Feeling good is one thing, but when certain people around me arrange certain things, I can hardly pretend I am not a target. No. It is not about the ones who targetted me back then. It is about the ones who target me now.

But why should I count you as one of them? You want to feel good, and f... the rest who are being bullied now, if their option of getting away is actually getting away from the school. They are not you, and they don't make you feel good.

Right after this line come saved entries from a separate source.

(* ===== verification/Pids.v ===== *)
(** * The pid table and pid namespaces (kernel/task.c, kernel/pid_ns.h)

    One table of pids for the machine: a slot holds the task of that number and
    the process groups and sessions that go by it.  A pid namespace gives the
    tasks in it, and in those below it, numbers of their own.  Tasks, thread
    groups, namespaces and terminals are objects at addresses; a use of an
    address that is not there, a NULL dereference and a failed assertion are
    [None].  Every operation here runs under pids_lock.

    A slot's two list heads start zeroed and are initialised when a task first
    takes the slot: a slot that is in the map has been.  The links of an
    intrusive list are the list of its members. *)

From S2P Require Import Prelude.

(** [1 << 15]. *)
Definition MAX_PID := 32768.
Definition PID_MAX_LIMIT := 4 * 1024 * 1024.
Definition PID_NS_MAX_LEVEL := 32.
Definition PID_NS_NO_PID := 0x7fffffff.

(** ** Objects *)

(** The fields of [struct task] these files use; [t_sighand]: it is not NULL. *)
Record task := mk_task {
  t_pid : Z; t_tgid : Z; t_group : Z; t_parent : option Z;
  t_pid_ns : option Z; t_pid_ns_for_children : option Z;
  t_zombie : bool; t_exiting : bool; t_did_exec : bool; t_sighand : bool }.

(** [struct tgroup]. *)
Record tgroup := mk_tgroup {
  g_leader : Z; g_sid : Z; g_pgid : Z; g_tty : option Z;
  g_threads : list Z; g_traced_zombies : Z; g_child_subreaper : bool }.

(** [struct pid]. *)
Record pid := mk_pid { p_task : option Z; p_session : list Z; p_pgroup : list Z; p_numbered : option Z }.

(** [struct pid_namespace]; the arrays hold 0 where the map has nothing. *)
Record pid_namespace := mk_ns {
  n_parent : option Z; n_level : Z; n_init_pid : Z; n_dead : bool;
  n_nr_of : gmap Z Z; n_by_nr : gmap Z Z; n_last_nr : Z }.

(** A terminal's session and foreground group, and whether it was hung up. *)
Record tty := mk_tty { y_session : Z; y_fg_group : Z; y_hung_up : bool; y_pseudo : bool }.

Record kernel := mk_kernel {
  k_pids : gmap Z pid; k_last_allocated_pid : Z; k_pid_max : Z;
  k_tasks : gmap Z task; k_groups : gmap Z tgroup; k_nss : gmap Z pid_namespace; k_ttys : gmap Z tty }.

Definition set_pids k x := mk_kernel x (k_last_allocated_pid k) (k_pid_max k) (k_tasks k) (k_groups k) (k_nss k) (k_ttys k).
Definition set_last_allocated_pid k x := mk_kernel (k_pids k) x (k_pid_max k) (k_tasks k) (k_groups k) (k_nss k) (k_ttys k).
Definition set_pid_max k x := mk_kernel (k_pids k) (k_last_allocated_pid k) x (k_tasks k) (k_groups k) (k_nss k) (k_ttys k).
Definition set_tasks k x := mk_kernel (k_pids k) (k_last_allocated_pid k) (k_pid_max k) x (k_groups k) (k_nss k) (k_ttys k).
Definition set_groups k x := mk_kernel (k_pids k) (k_last_allocated_pid k) (k_pid_max k) (k_tasks k) x (k_nss k) (k_ttys k).
Definition set_nss k x := mk_kernel (k_pids k) (k_last_allocated_pid k) (k_pid_max k) (k_tasks k) (k_groups k) x (k_ttys k).
Definition set_ttys k x := mk_kernel (k_pids k) (k_last_allocated_pid k) (k_pid_max k) (k_tasks k) (k_groups k) (k_nss k) x.

Definition set_p_task p x := mk_pid x (p_session p) (p_pgroup p) (p_numbered p).
Definition set_p_session p x := mk_pid (p_task p) x (p_pgroup p) (p_numbered p).
Definition set_p_pgroup p x := mk_pid (p_task p) (p_session p) x (p_numbered p).
Definition set_p_numbered p x := mk_pid (p_task p) (p_session p) (p_pgroup p) x.
Definition set_nrs n nr_of by_nr := mk_ns (n_parent n) (n_level n) (n_init_pid n) (n_dead n) nr_of by_nr (n_last_nr n).
Definition set_last_nr n x := mk_ns (n_parent n) (n_level n) (n_init_pid n) (n_dead n) (n_nr_of n) (n_by_nr n) x.
Definition set_init_pid n x := mk_ns (n_parent n) (n_level n) x (n_dead n) (n_nr_of n) (n_by_nr n) (n_last_nr n).

Definition alter_pid k id f := set_pids k (alter f id (k_pids k)).
Definition put_task k a t := set_tasks k (<[a := t]> (k_tasks k)).
Definition put_group k g x := set_groups k (<[g := x]> (k_groups k)).
Definition put_ns k n x := set_nss k (<[n := x]> (k_nss k)).

(** ** The table *)

Definition task_pid_wrap (k : kernel) : Z := if k_pid_max k <? MAX_PID then k_pid_max k else MAX_PID.

Definition task_set_pid_max (k : kernel) (value : Z) : Z * kernel :=
  if (value <? 301) || (value >? PID_MAX_LIMIT) then (_EINVAL, k) else (0, set_pid_max k value).

(** kthreadd is the one synthetic kernel thread. *)
Definition pid_is_kthread (id : Z) : bool := id =? 2.

Definition zeroed_pid : pid := mk_pid None [] [] None.
Definition pid_at (k : kernel) (id : Z) : pid := default zeroed_pid (k_pids k !! id).

Definition pid_empty (p : pid) : bool :=
  match p_task p, p_session p, p_pgroup p with None, [], [] => true | _, _, _ => false end.

(** The slot found is answered by its number. *)
Definition pid_get_global (k : kernel) (id : Z) : option Z :=
  if u32 id >=? MAX_PID + 1 then None
  else if pid_empty (pid_at k (u32 id)) then None
  else Some (u32 id).

Definition pid_get_task_zombie_global (k : kernel) (id : Z) : option Z :=
  match pid_get_global k id with Some p => p_task (pid_at k p) | None => None end.

Definition zombie (k : kernel) (a : Z) : bool := match k_tasks k !! a with Some t => t_zombie t | None => false end.

Definition pid_get_task_global (k : kernel) (id : Z) : option Z :=
  match pid_get_task_zombie_global k id with
  | Some a => if zombie k a then None else Some a
  | None => None
  end.

(** ** Namespaces *)

(** The walks up the namespaces: [for (ns = from; ns != NULL; ns = ns->parent)]. *)
Fixpoint ns_up (fuel : nat) (nss : gmap Z pid_namespace) (from : option Z) : list Z :=
  match fuel, from with
  | S fuel, Some n => match nss !! n with Some x => n :: ns_up fuel nss (n_parent x) | None => [] end
  | _, _ => []
  end.
Definition ns_fuel : nat := 33.
Definition ups (k : kernel) (from : option Z) : list Z := ns_up ns_fuel (k_nss k) from.

Fixpoint pid_ns_in_from (fuel : nat) (nss : gmap Z pid_namespace) (ns ancestor : option Z) : bool :=
  match fuel with
  | O => false
  | S fuel =>
      if decide (ns = ancestor) then true
      else match ns with
           | None => false
           | Some n => match nss !! n with Some x => pid_ns_in_from fuel nss (n_parent x) ancestor | None => false end
           end
  end.
Definition pid_ns_in (k : kernel) (ns ancestor : option Z) : bool := pid_ns_in_from (S ns_fuel) (k_nss k) ns ancestor.

Definition entry (m : gmap Z Z) (i : Z) : Z := default 0 (m !! i).

(** [mem]: the three allocations succeed; [a]: where the namespace is. *)
Definition pid_ns_new (k : kernel) (parent : option Z) (mem : bool) (a : Z) : (Z + Z) * kernel :=
  let level := match parent with Some p => match k_nss k !! p with Some x => n_level x | None => 0 end | None => 0 end in
  if (match parent with Some _ => true | None => false end) && (level >=? PID_NS_MAX_LEVEL) then (inr _EINVAL, k)
  else if negb mem then (inr _ENOMEM, k)
  else (inl a, put_ns k a (mk_ns parent (match parent with Some _ => level + 1 | None => 1 end) 0 false ∅ ∅ 0)).

(** One namespace's part of taking back a pid's number. *)
Definition ns_unnumber (id : Z) (n : pid_namespace) : pid_namespace :=
  let nr := entry (n_nr_of n) id in
  let by_nr := if (nr >? 0) && (nr <=? MAX_PID) && (entry (n_by_nr n) nr =? id) then <[nr := 0]> (n_by_nr n) else n_by_nr n in
  set_nrs n (<[id := 0]> (n_nr_of n)) by_nr.

Definition unnumber_in (id : Z) (k : kernel) (n : Z) : kernel :=
  match k_nss k !! n with Some x => put_ns k n (ns_unnumber id x) | None => k end.

Definition pid_ns_unnumber (k : kernel) (id : Z) : kernel :=
  if id >? MAX_PID then k
  else match p_numbered (pid_at k id) with
       | None => k
       | Some innermost => foldl (unnumber_in id) (alter_pid k id (fun p => set_p_numbered p None)) (ups k (Some innermost))
       end.

Definition pid_ns_unnumber_if_empty (k : kernel) (id : Z) : kernel :=
  if (u32 id <=? MAX_PID) && pid_empty (pid_at k (u32 id)) then pid_ns_unnumber k (u32 id) else k.

(** The search of pid_ns_next_nr, [tries] turns being left. *)
Fixpoint next_nr_from (tries : nat) (pids : Z -> pid) (limit : Z) (n : pid_namespace) : Z * pid_namespace :=
  match tries with
  | O => (0, n)
  | S tries =>
      let nr := n_last_nr n + 1 in
      let nr := if nr >=? limit then 1 else nr in
      let n := set_last_nr n nr in
      let holder := entry (n_by_nr n) nr in
      if (holder =? 0) || negb (entry (n_nr_of n) holder =? nr) || pid_empty (pids holder) then (nr, n)
      else next_nr_from tries pids limit n
  end.
Definition pid_ns_next_nr (k : kernel) (n : pid_namespace) : Z * pid_namespace :=
  next_nr_from (Z.to_nat (task_pid_wrap k - 1)) (pid_at k) (task_pid_wrap k) n.

(** Undoing what a failing call numbered, in one namespace. *)
Definition ns_undo (id : Z) (n : pid_namespace) : pid_namespace :=
  let was := entry (n_nr_of n) id in
  let by_nr := if (was >? 0) && (entry (n_by_nr n) was =? id) then <[was := 0]> (n_by_nr n) else n_by_nr n in
  set_nrs n (<[id := 0]> (n_nr_of n)) by_nr.

(** The loop of pid_ns_number_task over the namespaces left, [dones] numbered. *)
Fixpoint number_in (k : kernel) (id : Z) (dones todo : list Z) : Z * kernel :=
  match todo with
  | [] => (0, k)
  | n :: todo =>
      match k_nss k !! n with
      | None => (0, k)
      | Some x =>
          let '(nr, x) := pid_ns_next_nr k x in
          if nr =? 0 then
            (_EAGAIN, foldl (fun k d => match k_nss k !! d with Some y => put_ns k d (ns_undo id y) | None => k end) (put_ns k n x) dones)
          else number_in (put_ns k n (set_nrs x (<[id := nr]> (n_nr_of x)) (<[nr := id]> (n_by_nr x)))) id (dones ++ [n]) todo
      end
  end.

Definition pid_ns_number_task (k : kernel) (id : Z) (ns : option Z) : Z * kernel :=
  if u32 id >? MAX_PID then (_EINVAL, k)
  else
    let k := pid_ns_unnumber k (u32 id) in
    match ns with
    | None => (0, k)
    | Some _ =>
        let '(err, k) := number_in k (u32 id) [] (ups k ns) in
        if err <? 0 then (err, k) else (0, alter_pid k (u32 id) (fun p => set_p_numbered p ns))
    end.

Definition nss_at (k : kernel) (n : Z) : pid_namespace := default (mk_ns None 0 0 false ∅ ∅ 0) (k_nss k !! n).

Definition pid_ns_shown (k : kernel) (viewer : option Z) (id : Z) : Z :=
  match viewer with
  | None => id
  | Some v => if id <=? 0 then id else if id <=? MAX_PID then entry (n_nr_of (nss_at k v)) id else 0
  end.

Definition pid_ns_global (k : kernel) (viewer : option Z) (id : Z) : Z :=
  match viewer with
  | None => id
  | Some v =>
      if id <=? 0 then id
      else if id >? MAX_PID then PID_NS_NO_PID
      else
        let machine := entry (n_by_nr (nss_at k v)) id in
        if (machine <=? 0) || (machine >? MAX_PID) || negb (entry (n_nr_of (nss_at k v)) machine =? id) then PID_NS_NO_PID
        else machine
  end.

Definition task_ns (k : kernel) (a : Z) : option Z := match k_tasks k !! a with Some t => t_pid_ns t | None => None end.

Definition task_visible (k : kernel) (a : Z) (viewer : option Z) : bool := pid_ns_in k (task_ns k a) viewer.

Definition task_is_init_seen_from_inside (k : kernel) (a : Z) (viewer : option Z) : bool :=
  match k_tasks k !! a with
  | Some t =>
      match t_pid_ns t with
      | Some n => (t_tgid t =? n_init_pid (nss_at k n)) && pid_ns_in k viewer (Some n)
      | None => false
      end
  | None => false
  end.

Definition leader_of (k : kernel) (g : Z) : option Z := match k_groups k !! g with Some x => Some (g_leader x) | None => None end.

(** The task whose namespace says who may see a slot. *)
Definition slot_holder (k : kernel) (p : pid) : option Z :=
  match p_task p with
  | Some a => Some a
  | None =>
      match p_pgroup p with
      | g :: _ => leader_of k g
      | [] => match p_session p with g :: _ => leader_of k g | [] => None end
      end
  end.

Definition pid_slot_visible (k : kernel) (p : pid) (viewer : option Z) : bool :=
  match slot_holder k p with Some a => task_visible k a viewer | None => false end.

Definition pid_get (k : kernel) (viewer : option Z) (id : Z) : option Z :=
  match viewer with
  | None => pid_get_global k id
  | Some _ =>
      match pid_get_global k (pid_ns_global k viewer (s32 id)) with
      | Some p => if pid_slot_visible k (pid_at k p) viewer then Some p else None
      | None => None
      end
  end.

Definition current_pid_shown_or_zero (k : kernel) (viewer : option Z) (id : Z) : Z :=
  match viewer with
  | None => id
  | Some _ =>
      if id <=? 0 then id
      else match pid_get_global k id with
           | Some p => if pid_slot_visible k (pid_at k p) viewer then pid_ns_shown k viewer id else 0
           | None => 0
           end
  end.

Definition pid_get_task_zombie (k : kernel) (viewer : option Z) (id : Z) : option Z :=
  match pid_get k viewer id with Some p => p_task (pid_at k p) | None => None end.

Definition pid_get_task (k : kernel) (viewer : option Z) (id : Z) : option Z :=
  match pid_get_task_zombie k viewer id with
  | Some a => if zombie k a then None else Some a
  | None => None
  end.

For my part, I do sth by writing.

Ni' rassas
@Hans-Georg Lundahl thanks for the laugh mate

Hans-Georg Lundahl
@Ni' rassas Enjoy. You might need it.

Ni' rassas
@Hans-Georg Lundahl Eh, the ocean is thirsty, ya know?

Hans-Georg Lundahl
@Ni' rassas What's that supposed to mean?

Nika
I feel exactly the same! Of course it was awful but I shudder to think what my parents homeschooling would have been like,,,
Ultimately, a lot of parents get children out of a sort of sense of social obligation and even besides outright abusive parents, a lot just aren't prepared to do something teachers study for and get trained for for years.
Homeschooling may work if it's heavily regulated and checked on.
Although the experience of school did do a ton to prepare me for working life (although I've barely started). Especially with school valuing discussion and oral participation a lot, as well as the experience interacting with people I don't necessarily like all that much (not the bullies, just people that aren't my cup of tea) but have to work with regardless.
Even though I was bullied until grade 6, I did make a few very good friends later that I still talk to at times and the positive social experience from that helped me open up more and learn how to interact with people again.

The German school system does have a lot of issues, but I think being mandatory for children isn't one of them.

Hans-Georg Lundahl
@Nika " but I shudder to think what my parents homeschooling would have been like,,,"

So, because your parents wouldn't have been good tutors, other children and teens than the one you were should be deprived of homeschooling as well?

"Even though I was bullied until grade 6,"

Wait, you were only bullied as a child, never as a teen?

Nikki H
@Motion in Mind Abuse in childhood does not set up one for life. What a ridiculous comment.